The front door banged shut. It had an annoying spring closure that Matthew would have to fix. Packing cases and boxes lined the hallway.
‘Can we get a dog?’ It was Jack who asked, from halfway up the stairs.
‘No,’ Dinah said, and Matthew, simultaneously, ‘I should think so, why not?’
Because a dog is permanent. A dog says this is where we stay. I don’t want that, to be so far away, we’ve talked about it and yet not talked, and Matthew always evades me .
‘Yesss.’ Triumphant Jack punched the air with his fist. ‘Did you hear, Mer? Dad says we can get a dog.’
Only a dog, what difference will it make? We’re here now, with this house, neighbours, school for the boys, Matt’s big job. What did I tell myself, back at the Kerrigans’? That he’s my anchor, my compass needle …
Or not?
‘I’m not walking it. Not once. Not a single bloody step. Nor cleaning up after it. Right?’
Matthew leaned and affectionately kissed Dinah behind the ear.
‘Absolutely right. My lady dog-lover.’ Then he wandered away, picking up a stack of scientific journals from one of the half-emptied boxes.
Dinah walked on into the kitchen. The sun shone into this room. There was a view from the window beyond the pine table all the way up the street to Mr Dershowitz’s. The boys’ footsteps clunked on the uncarpeted boards overhead.

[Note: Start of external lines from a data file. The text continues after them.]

(* ===== verification/ReactivePublish.v ===== *)
(** Publishing commits keeps the invariants of shared queries: whoever reads a
    written key is marked before the publication is answered. *)
From S2P Require Import Prelude Errors Limits Dll Publication PublicationInv PublicationContract Value Wire StableEncode Protocol DependencyIndex History HistoryProps Effects Observations Reactive ReactiveSteps ReactiveInv ReactiveKeep ReactiveEvents ReactiveSend.
Local Open Scope Z_scope.

Section publish.
Context {options : ReactiveOptions} (Q : string -> Z -> Observation).
Implicit Types (w : Reactive) (x : QueryEntry) (st : gmap nat QueryEntry) (p : OrderedPublication ReactiveCommit).
Abbreviation inv := (inv_ex Q ∅ ∅).

(** ** The publication moves on *)

Lemma main_publication E p p' st d ev :
  main Q ∅ E p st d ev -> good_publication p' -> committedHighWater p <= committedHighWater p' -> same_calls p p' ->
  main Q ∅ E p' st d ev.
Proof.
  intros [Hp Hs Hev Hent Hl Hu Hr Hf Hdirty Hevn Hj] Hp' Hc [Hlog Hst]. split; try done.
  - intros e x Hx. destruct (Hent e x Hx). split; try done; [lia|]. by rewrite Hlog, Hst.
  - rewrite Hlog. intros e x v c Hx Hi Hr' Hin Hlt. destruct (Hf e x v c Hx Hi Hr' Hin Hlt) as [?|[?|[? _]]]; [auto..|set_solver].
Qed.

Lemma inv_publication p' w : inv w -> good_publication p' -> committedHighWater (publication w) <= committedHighWater p' ->
  same_calls (publication w) p' -> inv (set_publication p' w).
Proof. intros [Hm Hh Hs Hl] ? ? ?. split; cbn; try done. by eapply main_publication. Qed.

Lemma step_inv_ex e p' w : inv w -> Publication.step e (publication w) = Some p' -> e <> EBegin -> inv (set_publication p' w).
Proof.
  intros Hi Hstep Hne. destruct (mi_pub _ _ _ _ _ _ _ (inv_main _ _ _ _ Hi)) as [Hok H0].
  pose proof (step_committed _ _ _ Hok Hstep). apply inv_publication; [done| |done|by eapply step_calls].
  split; [by eapply step_ok|lia].
Qed.

(** The call of [process] begins: the readers of what was written are still to be marked. *)
Lemma main_begin p st d ev (x : nat) s c :
  main Q ∅ ∅ p st d ev -> microtask p = Some x -> p_slots p !! x = Some s -> Publication.value s = Some c ->
  main Q (DependencyIndex.affected (writeKeys c) (index d)) ∅ (begin x p) st d ev.
Proof.
  intros [[Hp H0] Hs Hev Hent (live & Ht & Hl) Hu Hr Hf Hdirty Hevn Hj] Hx Hslot Hval.
  destruct (microtask_slot p x Hp Hx) as (s' & v & Hs' & Hver & _ & Hlt). rewrite Hslot in Hs'. injection Hs' as <-.
  assert (Hfields : p_log (begin x p) = p_log p ++ [(version s, Some c)] /\ startedHighWater (begin x p) = version s /\
    committedHighWater (begin x p) = committedHighWater p).
  { unfold begin. rewrite Hslot. cbn. by rewrite Hval. }
  destruct Hfields as (Flog & Fst & Fc).
  assert (Hok : pub_ok (begin x p)) by (apply (step_ok EBegin p); [done|]; cbn; by rewrite Hx).
  split; try done.
  - split; [done|]. by rewrite Fc.
  - intros e y Hy. destruct (Hent e y Hy) as [? Hcov ? ? ? ?]. split; try done; [by rewrite Fc|]. rewrite Flog, Fst. intros Hi v' Hv'.
    rewrite fmap_app, elem_of_app. destruct (decide (v' <= startedHighWater p)); [left; apply (Hcov Hi); lia|right].
    cbn. apply list_elem_of_singleton. lia.
  - by exists live.
  - rewrite Flog, Fst. intros e y v' c' Hy Hi Hrm [Hin|Hin]%elem_of_app Hcv.
    + destruct (Hf e y v' c' Hy Hi Hrm Hin Hcv) as [?|[?|[? _]]]; [auto..|set_solver].
    + apply list_elem_of_singleton in Hin. injection Hin as -> ->.
      destruct (decide (e ∈ DependencyIndex.affected (writeKeys c) (index d))) as [He|He]; [auto|left].
      rewrite (tracked_affected _ _ _ _ Ht) in He. assert (Hlive : e ∈ live) by (apply Hl; eauto). set_solver.
Qed.

(** ** Marking *)

Definition mark (version : Z) (e : nat) : eff unit :=
  x ← entry_of e;
  if removed x || bool_decide (version <= e_commitVersion x)%Z then mret tt
  else
    _ ← update_entry e (fun x => if decide (dirtyVersion x < version)%Z then set_dirtyVersion version x else x);
    _ ← ensureCurrent e version;
    mret tt.

Lemma main_excuse D E E' p st d ev : main Q D E p st d ev -> E ⊆ E' -> main Q D E' p st d ev.
Proof.
  intros [Hp Hs Hev Hent Hl Hu Hr Hf Hdirty Hevn Hj] HE. split; try done.
  intros e x Hx Hi Hrm He. apply (Hdirty e x Hx Hi Hrm). set_solver.
Qed.

Lemma ensureCurrent_frame e t w :
  publication (ensureCurrent e t w).2 = publication w /\
  (forall e', is_Some (store w !! e') -> is_Some (store (ensureCurrent e t w).2 !! e')) /\
  (forall x, store w !! e = Some x -> removed x = false -> exists a, (ensureCurrent e t w).1 = Ret a).
Proof.
  destruct (store w !! e) as [x|] eqn:Hx; [|unfold ensureCurrent; by rewrite entry_of_missing].
  destruct (removed x) eqn:Hr.
  { rewrite (ensureCurrent_removed _ _ _ _ Hx Hr). split_and!; [done..|]. intros y [= <-]. congruence. }
  rewrite (ensureCurrent_run _ _ _ _ Hx Hr). cbv zeta.
  destruct (_ && _); [|destruct (evaluation x)]; cbn; (split_and!; [done| |eauto]); intros e' He';
    rewrite ?lookup_alter_is_Some; done.
Qed.

Lemma mark_inv D version e w :
  inv_ex Q D ∅ w -> is_Some (store w !! e) -> startedHighWater (publication w) = version ->
  exists w', mark version e w = (Ret tt, w') /\ inv_ex Q (D ∖ {[e]}) ∅ w' /\ publication w' = publication w /\
    forall e', is_Some (store w !! e') -> is_Some (store w' !! e').
Proof.
  intros [Hm Hh Hs Hl] [x Hx] Hv. unfold mark. rewrite (entry_of_bind _ _ _ _ Hx).
  destruct (removed x || bool_decide (version <= e_commitVersion x)) eqn:Eg.
  { exists w. split_and!; [done| |done..]. split; try done. apply main_marked; [done|]. intros y Hy _ Hr.
    rewrite Hx in Hy. injection Hy as <-. rewrite Hr in Eg. cbn in Eg. apply bool_decide_eq_true in Eg. right. lia. }
  apply orb_false_iff in Eg as [Hr Hlt%bool_decide_eq_false]. rewrite run_update_entry.
  change (fun x => if decide (dirtyVersion x < version) then set_dirtyVersion version x else x) with (raise version).
  set (w1 := set_store (alter (raise version) e (store w)) w).
  destruct (raise_fields version x) as (F1 & F2 & F3 & F4 & F5 & F6 & F7).
  assert (Hx1 : store w1 !! e = Some (raise version x)) by (cbn; by rewrite lookup_alter_eq, Hx).
  assert (Htop : version <= committedHighWater (publication w)).
  { rewrite <- Hv. apply started_committed, Hm. }
  assert (Hi1 : inv_ex Q (D ∖ {[e]}) {[e]} w1).
  { split; cbn; try done; [|by apply (history_alter _ _ _ x)|by apply listeners_alter].
    apply main_marked.
    - apply (main_alter _ _ _ _ _ _ _ _ x); try done; [by eapply main_excuse; [|apply empty_subseteq]| |set_solver].
      apply raise_entry_ok; [|lia]. apply (mi_entry _ _ _ _ _ _ _ Hm _ _ Hx).
    - intros y Hy _ _. left. cbn in Hx1. rewrite Hx1 in Hy. injection Hy as <-. lia. }
  destruct (ensureCurrent_frame e version w1) as (G1 & G2 & G3).
  destruct (G3 _ Hx1) as [a Ha]; [congruence|].
  assert (Hi2 : inv_ex Q (D ∖ {[e]}) ({[e]} ∖ {[e]}) (ensureCurrent e version w1).2).
  { apply (ensureCurrent_ex Q _ _ _ (raise version x)); try done.
    - intros _. rewrite F4, bool_decide_eq_false_2 by lia. apply andb_false_r.
    - rewrite F2. congruence. }
  rewrite difference_diag_L in Hi2.
  rewrite run_bind. destruct (ensureCurrent e version w1) as [r w2]. cbn in *. subst r.
  exists w2. split_and!; [done..|]. intros e' He'. apply G2. cbn. by rewrite lookup_alter_is_Some.
Qed.

Lemma marks_inv version l : forall D w,
  inv_ex Q D ∅ w -> D ⊆ list_to_set l -> (forall e, e ∈ l -> is_Some (store w !! e)) -> startedHighWater (publication w) = version ->
  exists w', for_each (mark version) l w = (Ret tt, w') /\ inv w' /\ publication w' = publication w.
Proof.
  induction l as [|e l IH]; intros D w Hi HD Hl Hv.
  { exists w. cbn in HD. replace D with (∅ : gset nat) in Hi by set_solver. done. }
  destruct (mark_inv D version e w Hi) as (w1 & Hrun & Hi1 & Hp1 & Hs1); [apply Hl; by left|done|].
  destruct (IH (D ∖ {[e]}) w1 Hi1) as (w2 & Hrun2 & Hi2 & Hp2); [set_solver| |congruence|].
  - intros e' He'. apply Hs1, Hl. by right.
  - exists w2. cbn. rewrite run_bind, Hrun. split_and!; [done..|congruence].
Qed.

(** A publication is processed: all its readers are marked, and it is answered. *)
Lemma process_inv w : inv w -> inv (process w).2.
Proof.
  intros Hi. unfold process. rewrite run_get. destruct (microtask (publication w)) as [x|] eqn:Hx; [|done].
  destruct Hi as [Hm Hh Hs Hl]. destruct (mi_pub _ _ _ _ _ _ _ Hm) as [Hok _].
  destruct (microtask_slot _ _ Hok Hx) as (s & c & Hslot & Hver & Hval & Hlt). rewrite run_modify, Hslot, Hval, run_attempt.
  set (w1 := set_publication (begin x (publication w)) w).
  assert (Hi1 : inv_ex Q (DependencyIndex.affected (writeKeys c) (index (deps w1))) ∅ w1).
  { split; cbn; try done. by eapply main_begin. }
  assert (Hst : startedHighWater (publication w1) = version s) by (cbn; unfold begin; by rewrite Hslot).
  unfold processPublication. rewrite run_get.
  destruct (marks_inv (version s) (elements (DependencyIndex.affected (writeKeys c) (index (deps w1)))) _ w1 Hi1)
    as (w2 & Hrun & Hi2 & Hp2).
  - by rewrite list_to_set_elements_L.
  - intros e He%elem_of_elements. destruct (mi_tracked _ _ _ _ _ _ _ Hm) as (live & Ht & Hlive). cbn in He.
    rewrite (tracked_affected _ _ _ _ Ht) in He. destruct He as [He _]. apply Hlive in He as (y & Hy & _). by exists y.
  - done.
  - assert (Hc : calling (publication w2) = Some x) by (rewrite Hp2; cbn; unfold begin; by rewrite Hslot).
    unfold mark in Hrun. cbn [id]. rewrite Hrun. cbn [fst snd].
    apply (step_inv_ex (EAnswer Handoff)); [done| |done]. cbn. by rewrite Hc.
Qed.

Lemma writer_inv e w : inv w -> inv (handle (EWriter e) w).2.
Proof.
  intros Hi. cbn [handle]. rewrite run_get. destruct (writer_event e) eqn:He; [|done].
  destruct (Publication.step e (publication w)) as [p|] eqn:Hs; [|done].
  apply (step_inv_ex e); [done..|]. by intros ->.
Qed.
End publish.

Dinah stood at the window, her hands resting on the sill, looking out at Kendrick Street. Matthew’s work had brought him here, and so naturally she and the boys were with him. And in truth it made no difference, did it, wherever they lived?
Using the familiar strategy, she told herself that she had her husband and two children, the promise of novelty and the possibility of new friendships. There were boxes to be unpacked, and books and pictures and familiar pieces of furniture to be arranged in rooms that would accumulate their memories, given time.
And it might even turn out that Matthew and she were not running away at all. That their paths were parallel, not divergent, not leading away into a future she was unable to decipher.